Re: Hash join not finding which collation to use for string hashing

From: Tom Lane <tgl(at)sss(dot)pgh(dot)pa(dot)us>
To: Robert Haas <robertmhaas(at)gmail(dot)com>
Cc: Mark Dilger <mark(dot)dilger(at)enterprisedb(dot)com>, Amit Langote <amitlangote09(at)gmail(dot)com>, PostgreSQL-development <pgsql-hackers(at)postgresql(dot)org>, Etsuro Fujita <etsuro(dot)fujita(at)gmail(dot)com>
Subject: Re: Hash join not finding which collation to use for string hashing
Date: 2020-01-30 20:50:21
Message-ID: 14129.1580417421@sss.pgh.pa.us
Views: Raw Message | Whole Thread | Download mbox | Resend email
Thread:
Lists: pgsql-hackers

Robert Haas <robertmhaas(at)gmail(dot)com> writes:
> I assume that what would have to happen to implement this is that an
> SQL-callable function would be passed more than one collation OID,
> perhaps one per argument or something like that.

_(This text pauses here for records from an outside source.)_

(* ===== verification/Database.v ===== *)
(** * The database: create, insert and full-text search

    Functions [pt], [bt], [Ot] and [It] (insertion), [Lt], [Ct], [Ft] (search)
    and [O]. A database is built from components; the index component is
    described by the record [index_component], of which the default index and
    the plugin pt15 are the two implementations. No hooks are installed, so
    the synchronous paths are the ones taken. *)

From Stdlib Require Import SpecFloat.
From stdpp Require Import pretty.
From S2P Require Import Prelude JSColl JSNum Utils JSValue AVL Flat Levenshtein Radix BKD Vector PT15 Schema Store Tokenizer Index Where Sorter.
Local Open Scope Z_scope.

(** The methods of [e.index] that a database calls. *)
Record index_component := IndexComponent {
  ic_create : schema → result index;
  ic_insert : jsstr → Z → jsval → jsstr → option jsstr → Z → Z → M ist unit;
  ic_remove : jsstr → Z → jsval → jsstr → option jsstr → Z → M ist bool;
  ic_search : jsstr → option jsstr → list jsstr → bool → Z → list (jsstr * number) → relevance → Z →
              option (list Z) → number → M ist (list (Z * number));
  ic_where : list (jsstr * jsval) → option jsstr → M ist (list Z);
}.

(** The default index component. *)
Definition default_index `{MathOps} (native : bool) (toLowerCase : jsstr → jsstr) (is_sep : jsstr → N → bool)
    (tk : tokenizer) : index_component := {|
  ic_create s := create_index false s empty_index;
  ic_insert := insert_value toLowerCase is_sep tk;
  ic_remove := remove_value toLowerCase is_sep tk;
  ic_search t r o s i a c l u f := index_search toLowerCase is_sep tk t r o s i a c l u f;
  ic_where n r := searchByWhereClause toLowerCase is_sep tk native n r;
|}.

(** ** The plugin pt15, function [qt] *)
Section pt15.
Context `{MathOps} (native : bool) (toLowerCase : jsstr → jsstr) (is_sep : jsstr → N → bool) (tk : tokenizer).

Definition is_text (i : jsstr) : bool := bool_decide (i ∈ [js "string"; js "string[]"]).

(** [Jt] and [Kt] for one string of property [n]; [upd] is the update of the
    tables for its tokens. *)
Definition pt15_string (upd : position_node → list jsstr → Z → option position_node)
    (n : jsstr) (r : Z) (lang : option jsstr) (v : jsval) : M ist unit :=
  match v with
  | JStr e =>
      i ← m_tokenize toLowerCase is_sep tk e lang (Some n) true;
      x ← gets (λ s, jm_get n (indexes (st_index s)));
      match x with
      | Some (NPosition t, b) =>
          t ← lift (result_of_option TypeError (upd t i r)); put_node n (NPosition t) b
      | _ => throw TypeError
      end
  | _ => lift ill_typed
  end.

Definition pt15_insert (n : jsstr) (o : Z) (s : jsval) (i : jsstr) (lang : option jsstr) (l threshold : Z) : M ist unit :=
  if negb (is_text i) then insert_value toLowerCase is_sep tk n o s i lang l 1
  else match s with
       | JArr d => mfor (pt15_string insertString n o lang) d
       | s => pt15_string insertString n o lang s
       end.

Definition pt15_remove (n : jsstr) (o : Z) (s : jsval) (i : jsstr) (lang : option jsstr) (l : Z) : M ist bool :=
  if negb (is_text i) then remove_value toLowerCase is_sep tk n o s i lang l
  else (match s with
        | JArr d => mfor (pt15_string removeString n o lang) d
        | s => pt15_string removeString n o lang s
        end);; mret true.

(** One property of the search: its scores. *)
Definition pt15_property (t : jsstr) (a : list (jsstr * number)) (u : option (list Z)) (s : jsstr) : M ist scores :=
  x ← gets (λ st, jm_get s (indexes (st_index st)));
  match x with
  | Some (NPosition n, _) =>
      toks ← m_tokenize toLowerCase is_sep tk t None None true;
      mret (searchString toks n (default (num_of_Z 1) (jm_get s a)) u)
  | _ => throw TypeError
  end.
Fixpoint pt15_properties (t : jsstr) (o : list jsstr) (a : list (jsstr * number)) (u : option (list Z)) :
    M ist (list scores) :=
  match o with
  | [] => mret []
  | s :: o => i ← pt15_property t a u s; f ← pt15_properties t o a u; mret (i :: f)
  end.

(** The first property with the most documents. *)
Fixpoint largest (r : nat) (f : list scores) (h : nat * nat) : nat :=
  match f with
  | [] => h.2
  | i :: f => largest (S r) f (if (h.1 <? length i)%nat then (length i, r) else h)
  end.

(** [for (let [e, n] of t) p.has(e) ? p.set(e, p.get(e) + n) : p.set(e, n)] *)
Definition merge_scores (p t : scores) : scores := foldl (λ p x, add_score p x.1 x.2) p t.

Definition pt15_merge (f : list scores) : result scores :=
  match f with
  | [] => Throw TypeError (* Array.from(undefined) *)
  | [x] => Ok x
  | x :: f' =>
      let id := largest 1 f' (length x, 0%nat) in
      Ok (foldl merge_scores (default [] (f !! id)) (delete id f))
  end.

(** [search]; the threshold is not a parameter of the plugin. *)
Definition pt15_search (t : jsstr) (r : option jsstr) (o : list jsstr) (s : bool) (i : Z)
    (a : list (jsstr * number)) (c : relevance) (l : Z) (u : option (list Z)) (threshold : number) : M ist scores :=
  if negb (i =? 0) then throw (PlainError "Tolerance not implemented yet")
  else if s then throw (PlainError "Exact not implemented yet")
  else f ← pt15_properties t o a u; lift (pt15_merge f).

(** [searchByWhereClause]: no filters on text. *)
Fixpoint has_position_filter (e : index) (n : list (jsstr * jsval)) : result bool :=
  match n with
  | [] => Ok false
  | (t, _) :: n =>
      match jm_get t (indexes e) with
      | None => Throw TypeError
      | Some (x, _) => b ← has_position_filter e n; Ok (bool_decide (itype x = "Position") || b)
      end
  end.

Definition pt15_where (n : list (jsstr * jsval)) (r : option jsstr) : M ist (list Z) :=
  e ← gets st_index;
  b ← lift (has_position_filter e (obj_entries n));
  if (b : bool) then throw (PlainError "String filters are not supported")
  else searchByWhereClause toLowerCase is_sep tk native n r.

(** Function [Gt]: a positional index for each text property; the text of the
    error names the property, which is left out. *)
Definition pt15_create_index (t : schema) : result index := create_index true t empty_index.

Definition pt15_index : index_component := {|
  ic_create := pt15_create_index;
  ic_insert := pt15_insert;
  ic_remove := pt15_remove;
  ic_search := pt15_search;
  ic_where := pt15_where;
|}.

(** [save] and [load]: the positional nodes are kept apart. *)
Definition is_position (p : jsstr * (inode * bool)) : bool := bool_decide (itype p.2.1 = "Position").
Definition pt15_save (e : index) : option (json_index * list (jsstr * (inode * bool))) :=
  let n := List.filter (λ p, negb (is_position p)) (obj_entries (indexes e)) in
  j ← index_save (set_indexes n e);
  Some (j, List.filter is_position (obj_entries (indexes e))).
Definition pt15_load (t : json_index * list (jsstr * (inode * bool))) : result index :=
  n ← index_load t.1;
  Ok (set_indexes (spread (spread [] t.2) (indexes n)) n).
End pt15.

(** ** The database *)
Record db := Db {
  db_schema : schema;
  db_ist : ist;                     (* id store, tokenizer cache, index *)
  db_docs : docs;
  db_sorting : sorter;
  db_counter : nat;                 (* the counter of [g] *)
  db_props : option (list jsstr);   (* [caches.propertiesToSearch] *)
}.
Definition set_ist v (e : db) : db := Db (db_schema e) v (db_docs e) (db_sorting e) (db_counter e) (db_props e).
Definition set_docs_store v (e : db) : db := Db (db_schema e) (db_ist e) v (db_sorting e) (db_counter e) (db_props e).
Definition set_sorting v (e : db) : db := Db (db_schema e) (db_ist e) (db_docs e) v (db_counter e) (db_props e).
Definition set_counter v (e : db) : db := Db (db_schema e) (db_ist e) (db_docs e) (db_sorting e) v (db_props e).
Definition set_props v (e : db) : db := Db (db_schema e) (db_ist e) (db_docs e) (db_sorting e) (db_counter e) v.

(** Running an operation of the index component. *)
Definition in_index {A} (m : M ist A) : M db A := λ e,
  let '(s, r) := m (db_ist e) in (set_ist s e, r).

(** [V(e.internalDocumentIDStore, a)] *)
Definition m_intern (a : docref) : M db Z := λ e,
  let '(i, n) := getInternalDocumentId (st_ids (db_ist e)) a in
  (set_ist (Ist i (st_cache (db_ist e)) (st_index (db_ist e))) e, Ok n).

(** [documentsStore.get(docs, a)] *)
Definition m_get_doc (a : docref) : M db (option jsval) :=
  n ← m_intern a; gets (λ e, docs_map (db_docs e) !! n).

Notice, however, that
> this would require changing the way that functions get called. See the
> DirectFunctionCall{1,2,3,...}Coll() and
> FunctionCall{0,1,2,3,...}Coll() and the definition of
> FunctionCallInfoBaseData -- there's only one spot for an OID available
> right now. Allowing for more would likely have a noticeable impact on
> the cost of calling SQL-callable functions, and that's already
> expensive enough that people have been unhappy about it. It seems
> unlikely that it would be worth incurring more overhead here for every
> query all the time just to make this case work.

The implementation I was visualizing was replacing, eg,
FuncExpr.inputcollid with an OID List, and then teaching PG_GET_COLLATION
to throw an error if the list is longer than one element. I agree that
the performance implications of that would be pretty troublesome, though.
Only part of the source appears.